Your instructions | In the data, extract each line that holds the string "symmetry".

Saved entries

(** A step of a process that is the same in both worlds and does not wait for another. *)
Lemma ghost_step D w v i t x c w2 : ghost D w v -> philo_inv v -> same D i -> threads w !! i = Some t -> threads v !! i = Some t ->
  code t = x :: c -> match x with Join _ => False | _ => True end -> step1 i w = Some w2 ->
  exists v2, step1 i v = Some v2 /\ ghost D w2 v2.
Proof.
  intros Hg Hinv Hi Ew Ev Hc Hx. unfold step1. rewrite Ew, Ev. cbn [mbind option_bind]. destruct (blocked t); [done|]. rewrite Hc.
  rewrite (g_sems _ _ _ Hg). destruct (mem w), (mem v). pose proof (fun t' sm o o' => ghost_insert D w v i t t' sm o o' Hg Hi Ew Ev) as Hins.
  destruct x as [k|k|k n|k|a|j n body|ch ret|q]; [..|done].
  - destruct (SemSet.wait k (Z.of_nat i) (sems v)) as [[] sm]; intros [= <-]; eexists; (split; [reflexivity|apply Hins]).
  - destruct (SemSet.signal k (sems v)) as [r sm] eqn:Es. destruct r as [| |b|p]; intros [= <-]; eexists; (split; [reflexivity|]); try apply Hins.
    assert (Hw : exists j u, p = Z.of_nat j /\ threads v !! j = Some u /\ blocked u = true).
    { unfold SemSet.signal, Sem.signal in Es. destruct (sems v !! k) as [sem|] eqn:Ek; [|done].
      destruct Hinv as ((Hsem & _) & _). destruct (Hsem k sem Ek) as (_ & _ & _ & Hin). destruct (wait_queue sem) as [|p' q] eqn:Eq; [done|].
      injection Es as -> _. destruct (proj1 (Hin p) (list_elem_of_here _ _)) as (j & u & d & -> & Eu & Hb & _). eauto. }
    destruct Hw as (j & u & -> & Eu & Hb). rewrite Nat2Z.id. pose proof Hinv as ((_ & Hpark) & He & _).
    assert (Hj : same D j /\ threads w !! j = threads v !! j).
    { destruct j as [|j].
      - split; [done|]. destruct (g_main _ _ _ Hg) as [|[_ (y & Hy & Hjo)]]; [done|]. rewrite Eu in Hy. injection Hy as <-.
        destruct (Hpark 0%nat u Eu Hb) as (k' & d & Hd & _). pose proof (each_main philo_program _ v u He Eu) as Hm. rewrite Hd in Hm. by apply (main_no_wait philo_program) in Hm.
      - assert (HD : D j = None).
        { destruct (D j) as [y|] eqn:ED; [|done]. destruct (g_dead _ _ _ Hg j y ED) as (E1 & _ & Hb' & _). congruence. }
        split; [done|]. by apply (g_live _ _ _ Hg). }
    destruct Hj as [Hj Ej]. set (w1 := mkW (sems v) tt (<[i := goto c t]> (threads w)) (out w)). set (v1 := mkW (sems v) tt (<[i := goto c t]> (threads v)) (out v)).
    change (<[i := goto c t]> (threads w)) with (threads w1). change (<[i := goto c t]> (threads v)) with (threads v1).
    apply ghost_alter; [apply Hins|done|]. cbn [w1 v1 threads]. destruct (decide (i = j)) as [->|].
    + by rewrite !list_lookup_insert_eq by (by eapply lookup_lt_Some).
    + by rewrite !list_lookup_insert_ne.
  - intros [= <-]; eexists; (split; [reflexivity|apply Hins]).
  - intros [= <-]; eexists; (split; [reflexivity|apply Hins]).
  - destruct (act a (loc t) tt) as [[[l []] o]|]; intros [= <-]; eexists; (split; [reflexivity|apply Hins]).
  - destruct (match n with None => true | Some n => (j <? n)%nat end); intros [= <-]; eexists; (split; [reflexivity|apply Hins]).
  - rewrite (g_len _ _ _ Hg). intros [= <-]; eexists; (split; [reflexivity|]). by eapply ghost_fork.
Qed.
(** The code of [main] at a join. *)
Lemma main_in_joins fs l c q : main_ok philo_program fs l (Join q :: c) -> joins (Join q :: c) /\ joins c.
Proof.
  intros [(x & p & Hp & [= <- ->] & _)|Hm]; [by apply (pre_elem philo_program) in Hp as (? & ? & ? & _)|].
  inversion Hm as [| |x p Hs _ _ E| |j x p Hj Hs _ _ _ E|d _ _ Hs E]; subst.
  - by apply suffix_nil_inv in Hs.
  - apply (join_elem philo_program) in Hs as [[[] _]|[_ ->]]. split; right; exists (S j); [right; by eexists|by left].
  - by apply suffix_nil_inv in Hs.
Qed.
Lemma joins_step (w w2 : pworld) t : threads w !! 0%nat = Some t -> joins (code t) -> step1 0 w = Some w2 ->
  exists t', joins (code t') /\ w2 = mkW (sems w) (mem w) (<[0%nat := t']> (threads w)) (out w).
Proof.
  intros Et Hj. unfold step1. rewrite Et. cbn [mbind option_bind]. destruct (blocked t); [done|].
  destruct Hj as [->|(j & [-> |(q & ->)])]; [done|..].
  - destruct (j <? PHILO_NUM)%nat; intros [= <-]; rewrite app_nil_r; eexists; (split; [|reflexivity]); cbn [goto code];
      [right; exists (S j); right; by eexists|by left].
  - destruct (threads w !! q (loc t)) as [u|]; [|done]. cbn [mbind option_bind]. destruct (finished u); [|done].
    intros [= <-]. rewrite app_nil_r. eexists. split; [|reflexivity]. cbn. right. exists j. by left.
Qed.
Lemma ghost_main D w v t' : ghost D w v -> joins (code t') -> in_joins (threads v !! 0%nat) -> (0 < length (threads w))%nat ->
  ghost D (mkW (sems w) (mem w) (<[0%nat := t']> (threads w)) (out w)) v.
Proof.
  intros [Hs Hl Hm Hlive Hdead] Hj Hv Hn. split; cbn [sems threads]; [done|by rewrite length_insert|..].
  - right. split; [|done]. exists t'. by rewrite list_lookup_insert_eq.
  - intros i Hi. rewrite list_lookup_insert_ne by done. auto.
  - intros i u Hi. rewrite list_lookup_insert_ne by done. auto.
Qed.
Lemma ghost_dies D w v i w2 : ghost D w v -> philo_inv v -> midnight i w w2 ->
  exists t c, threads w !! S i = Some t /\ code t = Act Sleep :: c /\ D i = None /\
    ghost (fun j => if decide (j = i) then Some t else D j) w2 v.
Proof.
  intros Hg Hinv [t c Et Hb Hc]. exists t, c. assert (HD : D i = None).
  { destruct (D i) as [u|] eqn:E; [|done]. destruct (g_dead _ _ _ Hg i u E) as (_ & E2 & _). rewrite Et in E2. injection E2 as ->. done. }
  do 3 (split; [done|]). destruct Hg as [Hs Hl Hm Hlive Hdead]. pose proof (Hlive i HD) as Ev. rewrite Et in Ev.
  split; cbn [sems threads]; [done|by rewrite length_insert|by rewrite list_lookup_insert_ne|..].
  - intros j. case_decide; [done|]. intros Hj. rewrite list_lookup_insert_ne by congruence. auto.
  - intros j u. case_decide as Hj; [intros [= <-]; subst j|].
    + split; [done|]. split; [|by eauto]. apply list_lookup_insert_eq. by eapply lookup_lt_Some.
    + intros HDj. rewrite list_lookup_insert_ne by congruence. auto.
Qed.
(** Every step in the world with deaths is a step, or none, of the world without. *)
Lemma ghost_any_step D w v w2 : ghost D w v -> philo_inv v -> any_step w w2 ->
  exists D2 v2, ghost D2 w2 v2 /\ philo_inv v2 /\ forall i u, D i = Some u -> D2 i = Some u.
Proof.
  intros Hg Hinv [[i Hs]|[i Hd]].
  - destruct (threads w !! i) as [t|] eqn:Et; [|unfold step1 in Hs; by rewrite Et in Hs].
    assert (Hgo : forall x c, threads v !! i = Some t -> same D i -> code t = x :: c -> match x with Join _ => False | _ => True end ->
      exists D2 v2, ghost D2 w2 v2 /\ philo_inv v2 /\ forall i u, D i = Some u -> D2 i = Some u).
    { intros x c Ev Hsame Hc Hx. destruct (ghost_step D w v i t x c w2 Hg Hinv Hsame Et Ev Hc Hx Hs) as (v2 & E2 & Hg2).
      exists D, v2. split; [done|]. split; [|done]. destruct (philo_step v v2 Hinv) as [? _]; [by exists i|done]. }
    destruct (code t) as [|x c] eqn:Hc; [unfold step1 in Hs; rewrite Et in Hs; cbn in Hs; rewrite Hc in Hs; by destruct (blocked t)|].
    destruct i as [|i].
    + destruct (g_main _ _ _ Hg) as [Ev|[(y & Hy & Hjy) Hv]].
      * rewrite Et in Ev. symmetry in Ev. destruct x as [| | | | | | |q]; try by eapply (Hgo _ _ Ev).
        pose proof Hinv as (_ & He & _). pose proof (each_main philo_program _ v t He Ev) as Hm. rewrite Hc in Hm.
        destruct (main_in_joins _ _ _ _ Hm) as [Hj _]. rewrite <- Hc in Hj.
        destruct (joins_step w w2 t Et Hj Hs) as (t' & Hj' & ->). exists D, v. split; [|done].
        apply ghost_main; [done|done|by exists t|by eapply lookup_lt_Some].
      * rewrite Et in Hy. injection Hy as <-. destruct (joins_step w w2 t Et Hjy Hs) as (t' & Hj' & ->). exists D, v. split; [|done].
        apply ghost_main; [done..|by eapply lookup_lt_Some].
    + destruct (D i) as [u|] eqn:HD.
      { destruct (g_dead _ _ _ Hg i u HD) as (_ & E2 & _). rewrite Et in E2. injection E2 as ->. done. }
      pose proof (g_live _ _ _ Hg i HD) as Ev. rewrite Et in Ev. symmetry in Ev. apply (Hgo x c Ev HD eq_refl).
      destruct x as [| | | | | | |q]; try done. pose proof Hinv as (_ & He & _).
      destruct (each_child philo_program _ v (S i) t He Ev ltac:(done)) as (Hlt & j & n & H). rewrite Hc in H.
      destruct (philo_next _ _ c j n Hlt H) as [[? _]|[Hx _]]; [done|by apply round_plain in Hx].
  - destruct (ghost_dies D w v i w2 Hg Hinv Hd) as (t & c & _ & _ & HD & Hg2). eexists _, v. split; [exact Hg2|]. split; [done|].
    intros j u Hj. rewrite decide_False; [done|]. congruence.
Qed.
Lemma ghost_run D w v w2 : rtc any_step w w2 -> ghost D w v -> philo_inv v ->
  exists D2 v2, ghost D2 w2 v2 /\ philo_inv v2 /\ forall i u, D i = Some u -> D2 i = Some u.
Proof.
  intros Hr. revert D v. induction Hr as [w|w w1 w2 Hs _ IH]; intros D v Hg Hinv; [by exists D, v|].
  destruct (ghost_any_step D w v w1 Hg Hinv Hs) as (D1 & v1 & Hg1 & Hinv1 & H1).
  destruct (IH D1 v1 Hg1 Hinv1) as (D2 & v2 & Hg2 & Hinv2 & H2). exists D2, v2. eauto 10.
Qed.
Lemma ghost_start : ghost (fun _ => None) philo_start philo_start.
Proof. split; try done. by left. Qed.
(** Who is at some operation is not dead. *)
Lemma ghost_alive D w v i t q : ghost D w v -> threads w !! S i = Some t -> philo_at (S i) t q -> threads v !! S i = Some t.
Proof.
  intros Hg Et Hat. destruct (D i) as [u|] eqn:HD; [|by rewrite <- (g_live _ _ _ Hg i HD)].
  destruct (g_dead _ _ _ Hg i u HD) as (_ & E2 & _). rewrite Et in E2. injection E2 as ->. by apply philo_at_running in Hat.
Qed.
Definition neighbours (i j : nat) : Prop := (i < 5)%nat /\ (j < 5)%nat /\ (j = right i \/ i = right j).
Lemma neighbours_apart v i j t u qi qj : philo_inv v -> neighbours i j -> threads v !! S i = Some t -> threads v !! S j = Some u ->
  philo_at (S i) t qi -> philo_at (S j) u qj -> eating qi -> eating qj -> False.
Proof.
  intros Hinv (Hi & Hj & Hn) Et Eu Ht Hu Hqi Hqj.
  destruct (eating_holds i qi Hi Hqi) as [H1 H1']. destruct (eating_holds j qj Hj Hqj) as [H2 H2'].
  assert (exists k, k ∈ philo_keys /\ held i k qi = 1 /\ held j k qj = 1) as (k & Hk & Hki & Hkj).
  { destruct Hn as [-> | ->].
    - exists (CHOPSTICKS_SEM (right i)). split; [|done]. unfold right, CHOPSTICKS_SEM, LibSem.new.
      do 5 (destruct i as [|i]; [vm_compute; set_solver|]). lia.
    - exists (CHOPSTICKS_SEM (right j)). split; [|done]. unfold right, CHOPSTICKS_SEM, LibSem.new.
      do 5 (destruct j as [|j]; [vm_compute; set_solver|]). lia. }
  assert (S i = S j) as [= E] by (by eapply (philo_one_holder v (S i) (S j) t u qi qj k Hinv)).
  unfold right, PHILO_NUM in Hn. subst j. clear -Hn Hi. do 5 (destruct i as [|i]; [vm_compute in Hn; lia|]). lia.
Qed.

Result of the task |
      * rewrite Et in Ev. symmetry in Ev. destruct x as [| | | | | | |q]; try by eapply (Hgo _ _ Ev).
      pose proof (g_live _ _ _ Hg i HD) as Ev. rewrite Et in Ev. symmetry in Ev. apply (Hgo x c Ev HD eq_refl).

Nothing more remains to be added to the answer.